Collected data:

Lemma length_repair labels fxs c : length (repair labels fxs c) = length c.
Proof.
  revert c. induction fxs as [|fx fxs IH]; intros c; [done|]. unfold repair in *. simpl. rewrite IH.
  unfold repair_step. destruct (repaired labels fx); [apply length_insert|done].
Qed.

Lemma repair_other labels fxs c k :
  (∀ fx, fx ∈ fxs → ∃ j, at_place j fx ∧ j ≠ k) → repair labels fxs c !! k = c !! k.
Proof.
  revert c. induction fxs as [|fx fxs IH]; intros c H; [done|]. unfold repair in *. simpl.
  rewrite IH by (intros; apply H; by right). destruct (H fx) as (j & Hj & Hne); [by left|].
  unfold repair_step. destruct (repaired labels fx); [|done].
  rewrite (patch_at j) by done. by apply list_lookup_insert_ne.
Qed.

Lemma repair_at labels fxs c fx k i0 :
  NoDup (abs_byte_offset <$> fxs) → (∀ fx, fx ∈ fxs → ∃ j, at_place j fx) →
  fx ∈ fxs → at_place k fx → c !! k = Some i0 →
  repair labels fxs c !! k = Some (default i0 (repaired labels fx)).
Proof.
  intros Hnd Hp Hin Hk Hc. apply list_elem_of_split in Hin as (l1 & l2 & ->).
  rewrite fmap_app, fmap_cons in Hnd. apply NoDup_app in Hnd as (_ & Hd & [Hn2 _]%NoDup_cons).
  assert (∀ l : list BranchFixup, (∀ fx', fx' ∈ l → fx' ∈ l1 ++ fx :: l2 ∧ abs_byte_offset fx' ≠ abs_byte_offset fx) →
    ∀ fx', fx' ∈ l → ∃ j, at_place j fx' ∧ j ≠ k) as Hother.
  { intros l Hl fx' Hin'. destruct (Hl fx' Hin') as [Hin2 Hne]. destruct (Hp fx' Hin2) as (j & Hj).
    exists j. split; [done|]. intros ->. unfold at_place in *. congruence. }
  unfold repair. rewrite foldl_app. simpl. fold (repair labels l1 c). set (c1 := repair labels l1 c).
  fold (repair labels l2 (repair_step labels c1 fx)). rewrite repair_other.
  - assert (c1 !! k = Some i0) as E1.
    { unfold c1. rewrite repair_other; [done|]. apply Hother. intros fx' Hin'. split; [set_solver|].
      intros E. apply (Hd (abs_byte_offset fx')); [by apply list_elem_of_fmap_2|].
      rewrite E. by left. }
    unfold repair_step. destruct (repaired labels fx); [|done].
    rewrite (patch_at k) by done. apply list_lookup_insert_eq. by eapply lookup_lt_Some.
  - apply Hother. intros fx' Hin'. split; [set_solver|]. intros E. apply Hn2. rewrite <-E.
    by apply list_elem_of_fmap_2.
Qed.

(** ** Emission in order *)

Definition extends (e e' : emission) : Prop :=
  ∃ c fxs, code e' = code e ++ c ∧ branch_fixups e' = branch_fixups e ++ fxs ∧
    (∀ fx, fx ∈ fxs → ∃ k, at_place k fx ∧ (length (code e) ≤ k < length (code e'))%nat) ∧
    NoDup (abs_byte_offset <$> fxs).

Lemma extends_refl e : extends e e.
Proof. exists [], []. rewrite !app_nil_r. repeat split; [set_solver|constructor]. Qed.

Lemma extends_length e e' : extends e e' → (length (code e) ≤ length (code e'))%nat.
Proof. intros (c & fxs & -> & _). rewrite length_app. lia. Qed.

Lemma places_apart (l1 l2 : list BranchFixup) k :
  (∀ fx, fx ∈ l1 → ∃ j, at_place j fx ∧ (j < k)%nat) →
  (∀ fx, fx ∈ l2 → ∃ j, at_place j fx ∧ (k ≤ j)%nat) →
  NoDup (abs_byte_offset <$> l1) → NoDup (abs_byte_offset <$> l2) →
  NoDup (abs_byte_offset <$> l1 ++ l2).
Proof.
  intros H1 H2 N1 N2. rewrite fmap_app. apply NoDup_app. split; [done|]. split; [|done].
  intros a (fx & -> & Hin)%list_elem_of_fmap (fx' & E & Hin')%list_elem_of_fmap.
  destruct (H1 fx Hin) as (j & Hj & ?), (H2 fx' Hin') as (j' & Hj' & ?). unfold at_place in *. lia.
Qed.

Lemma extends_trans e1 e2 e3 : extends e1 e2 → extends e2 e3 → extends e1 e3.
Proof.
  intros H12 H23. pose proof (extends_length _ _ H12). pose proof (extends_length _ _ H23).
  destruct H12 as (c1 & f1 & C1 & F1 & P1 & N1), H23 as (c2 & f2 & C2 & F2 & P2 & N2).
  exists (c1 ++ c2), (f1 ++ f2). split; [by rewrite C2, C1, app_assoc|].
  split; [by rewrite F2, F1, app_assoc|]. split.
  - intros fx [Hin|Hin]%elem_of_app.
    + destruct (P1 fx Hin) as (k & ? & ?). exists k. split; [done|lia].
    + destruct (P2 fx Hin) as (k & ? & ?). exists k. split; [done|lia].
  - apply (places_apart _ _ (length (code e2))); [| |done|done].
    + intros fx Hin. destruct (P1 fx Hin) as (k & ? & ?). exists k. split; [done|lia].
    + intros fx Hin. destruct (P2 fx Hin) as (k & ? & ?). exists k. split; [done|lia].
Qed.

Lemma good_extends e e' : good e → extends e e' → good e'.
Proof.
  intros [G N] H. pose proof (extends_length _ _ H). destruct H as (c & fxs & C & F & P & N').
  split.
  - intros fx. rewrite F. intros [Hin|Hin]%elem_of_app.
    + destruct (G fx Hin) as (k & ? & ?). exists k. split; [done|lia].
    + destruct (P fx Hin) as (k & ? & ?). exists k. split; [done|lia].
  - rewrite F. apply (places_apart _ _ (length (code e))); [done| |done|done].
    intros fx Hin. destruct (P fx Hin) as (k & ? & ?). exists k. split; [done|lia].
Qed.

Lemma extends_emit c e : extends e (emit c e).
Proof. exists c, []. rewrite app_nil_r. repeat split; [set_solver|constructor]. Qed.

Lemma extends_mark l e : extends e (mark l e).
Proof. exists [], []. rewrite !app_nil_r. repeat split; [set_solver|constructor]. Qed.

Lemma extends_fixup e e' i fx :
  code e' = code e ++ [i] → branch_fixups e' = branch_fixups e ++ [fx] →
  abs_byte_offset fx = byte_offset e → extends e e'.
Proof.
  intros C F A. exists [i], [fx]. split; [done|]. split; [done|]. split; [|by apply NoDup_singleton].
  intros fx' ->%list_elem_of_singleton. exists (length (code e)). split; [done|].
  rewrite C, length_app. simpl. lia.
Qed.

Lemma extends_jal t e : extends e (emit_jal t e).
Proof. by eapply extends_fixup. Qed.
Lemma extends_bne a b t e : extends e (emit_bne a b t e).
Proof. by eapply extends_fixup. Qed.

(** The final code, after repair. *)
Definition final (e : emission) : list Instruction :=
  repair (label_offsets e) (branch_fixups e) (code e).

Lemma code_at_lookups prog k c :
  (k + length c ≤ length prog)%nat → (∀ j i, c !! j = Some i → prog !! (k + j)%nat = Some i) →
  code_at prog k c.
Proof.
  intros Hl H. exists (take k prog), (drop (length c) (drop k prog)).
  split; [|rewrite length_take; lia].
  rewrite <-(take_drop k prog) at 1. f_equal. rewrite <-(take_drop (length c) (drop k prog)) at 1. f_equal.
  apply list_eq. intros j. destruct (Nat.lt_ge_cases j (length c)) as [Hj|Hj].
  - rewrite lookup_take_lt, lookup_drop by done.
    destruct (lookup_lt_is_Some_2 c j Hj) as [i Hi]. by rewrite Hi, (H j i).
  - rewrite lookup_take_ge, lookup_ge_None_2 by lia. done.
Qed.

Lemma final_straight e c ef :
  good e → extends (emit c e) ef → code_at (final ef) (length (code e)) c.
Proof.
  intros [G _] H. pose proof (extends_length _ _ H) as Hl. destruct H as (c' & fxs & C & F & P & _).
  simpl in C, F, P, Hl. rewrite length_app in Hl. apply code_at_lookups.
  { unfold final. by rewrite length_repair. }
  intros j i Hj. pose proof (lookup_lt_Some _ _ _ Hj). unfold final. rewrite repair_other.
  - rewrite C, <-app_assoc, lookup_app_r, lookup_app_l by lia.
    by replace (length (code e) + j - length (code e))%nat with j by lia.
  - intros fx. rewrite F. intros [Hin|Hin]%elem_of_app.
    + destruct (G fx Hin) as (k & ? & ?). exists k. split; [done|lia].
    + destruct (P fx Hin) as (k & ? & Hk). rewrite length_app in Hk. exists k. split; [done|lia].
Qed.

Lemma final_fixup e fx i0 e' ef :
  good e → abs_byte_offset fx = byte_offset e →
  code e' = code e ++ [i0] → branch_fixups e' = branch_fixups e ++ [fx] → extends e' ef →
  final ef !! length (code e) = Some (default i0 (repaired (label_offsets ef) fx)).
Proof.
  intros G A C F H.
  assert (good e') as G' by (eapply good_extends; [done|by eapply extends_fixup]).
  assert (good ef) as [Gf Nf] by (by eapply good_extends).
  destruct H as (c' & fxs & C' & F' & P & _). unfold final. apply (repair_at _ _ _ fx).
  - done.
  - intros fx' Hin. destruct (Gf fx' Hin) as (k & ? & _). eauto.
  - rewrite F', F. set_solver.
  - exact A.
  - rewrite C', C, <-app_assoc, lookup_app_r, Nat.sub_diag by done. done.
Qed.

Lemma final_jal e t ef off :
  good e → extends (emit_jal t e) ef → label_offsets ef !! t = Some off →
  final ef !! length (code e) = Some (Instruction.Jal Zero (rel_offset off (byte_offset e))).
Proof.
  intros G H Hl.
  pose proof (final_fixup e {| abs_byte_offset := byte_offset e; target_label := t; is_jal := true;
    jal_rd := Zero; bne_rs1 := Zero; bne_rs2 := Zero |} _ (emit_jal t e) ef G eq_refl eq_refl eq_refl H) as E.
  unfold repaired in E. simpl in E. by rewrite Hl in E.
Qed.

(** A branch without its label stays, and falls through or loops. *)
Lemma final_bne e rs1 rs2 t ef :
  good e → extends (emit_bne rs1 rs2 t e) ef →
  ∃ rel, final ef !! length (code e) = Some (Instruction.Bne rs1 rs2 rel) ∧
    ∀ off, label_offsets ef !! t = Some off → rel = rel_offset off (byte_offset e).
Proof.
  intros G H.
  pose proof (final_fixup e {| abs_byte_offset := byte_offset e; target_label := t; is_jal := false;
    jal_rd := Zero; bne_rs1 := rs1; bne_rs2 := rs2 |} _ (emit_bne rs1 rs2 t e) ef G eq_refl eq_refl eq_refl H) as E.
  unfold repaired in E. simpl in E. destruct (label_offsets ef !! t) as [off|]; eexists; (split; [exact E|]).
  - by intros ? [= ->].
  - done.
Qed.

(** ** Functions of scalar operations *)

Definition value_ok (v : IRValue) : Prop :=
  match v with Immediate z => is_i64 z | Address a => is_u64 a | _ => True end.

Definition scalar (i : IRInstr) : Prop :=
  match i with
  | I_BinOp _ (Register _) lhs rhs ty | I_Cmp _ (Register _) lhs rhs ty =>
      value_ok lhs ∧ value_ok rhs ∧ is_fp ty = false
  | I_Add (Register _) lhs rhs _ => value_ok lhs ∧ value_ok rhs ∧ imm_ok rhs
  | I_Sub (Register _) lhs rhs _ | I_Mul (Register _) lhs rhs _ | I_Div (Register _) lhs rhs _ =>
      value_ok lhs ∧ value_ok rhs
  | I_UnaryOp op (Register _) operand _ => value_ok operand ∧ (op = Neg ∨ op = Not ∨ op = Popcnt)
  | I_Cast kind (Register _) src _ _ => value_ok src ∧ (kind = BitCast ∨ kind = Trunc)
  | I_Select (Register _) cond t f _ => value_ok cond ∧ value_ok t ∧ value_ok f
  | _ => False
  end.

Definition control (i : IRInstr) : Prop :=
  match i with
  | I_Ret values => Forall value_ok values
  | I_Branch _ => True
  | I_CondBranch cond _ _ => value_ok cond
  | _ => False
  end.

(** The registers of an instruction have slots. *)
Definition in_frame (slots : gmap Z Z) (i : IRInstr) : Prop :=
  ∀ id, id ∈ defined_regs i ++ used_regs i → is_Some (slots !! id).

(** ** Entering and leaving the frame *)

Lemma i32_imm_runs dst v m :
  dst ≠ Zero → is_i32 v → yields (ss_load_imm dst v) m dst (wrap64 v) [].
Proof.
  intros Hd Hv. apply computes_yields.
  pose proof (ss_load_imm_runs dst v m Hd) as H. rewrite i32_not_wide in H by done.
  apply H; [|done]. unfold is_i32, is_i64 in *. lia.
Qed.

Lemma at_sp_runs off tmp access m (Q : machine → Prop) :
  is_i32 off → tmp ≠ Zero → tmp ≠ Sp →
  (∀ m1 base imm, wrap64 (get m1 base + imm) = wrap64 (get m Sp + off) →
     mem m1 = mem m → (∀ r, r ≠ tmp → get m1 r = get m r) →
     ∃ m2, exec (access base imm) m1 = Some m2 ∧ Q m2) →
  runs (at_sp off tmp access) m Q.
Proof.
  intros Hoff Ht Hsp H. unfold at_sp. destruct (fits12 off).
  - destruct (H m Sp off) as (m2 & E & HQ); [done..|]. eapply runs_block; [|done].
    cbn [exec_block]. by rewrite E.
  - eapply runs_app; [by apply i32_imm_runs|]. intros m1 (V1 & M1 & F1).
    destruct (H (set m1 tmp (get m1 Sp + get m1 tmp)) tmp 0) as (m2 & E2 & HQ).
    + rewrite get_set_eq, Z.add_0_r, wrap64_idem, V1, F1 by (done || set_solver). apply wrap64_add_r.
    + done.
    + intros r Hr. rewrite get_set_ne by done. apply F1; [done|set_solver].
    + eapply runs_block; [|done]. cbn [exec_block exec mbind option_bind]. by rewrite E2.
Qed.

■ Work instruction
Extract from the records above the lines from the one containing "final ef !! length (code e) = Some (Instruction.Jal" to the one containing "jal_rd := Zero; bne_rs1 := Zero;", both lines included, exactly as they appear and with nothing else.

■ Result below
  final ef !! length (code e) = Some (Instruction.Jal Zero (rel_offset off (byte_offset e))).
Proof.
  intros G H Hl.
  pose proof (final_fixup e {| abs_byte_offset := byte_offset e; target_label := t; is_jal := true;
    jal_rd := Zero; bne_rs1 := Zero; bne_rs2 := Zero |} _ (emit_jal t e) ef G eq_refl eq_refl eq_refl H) as E.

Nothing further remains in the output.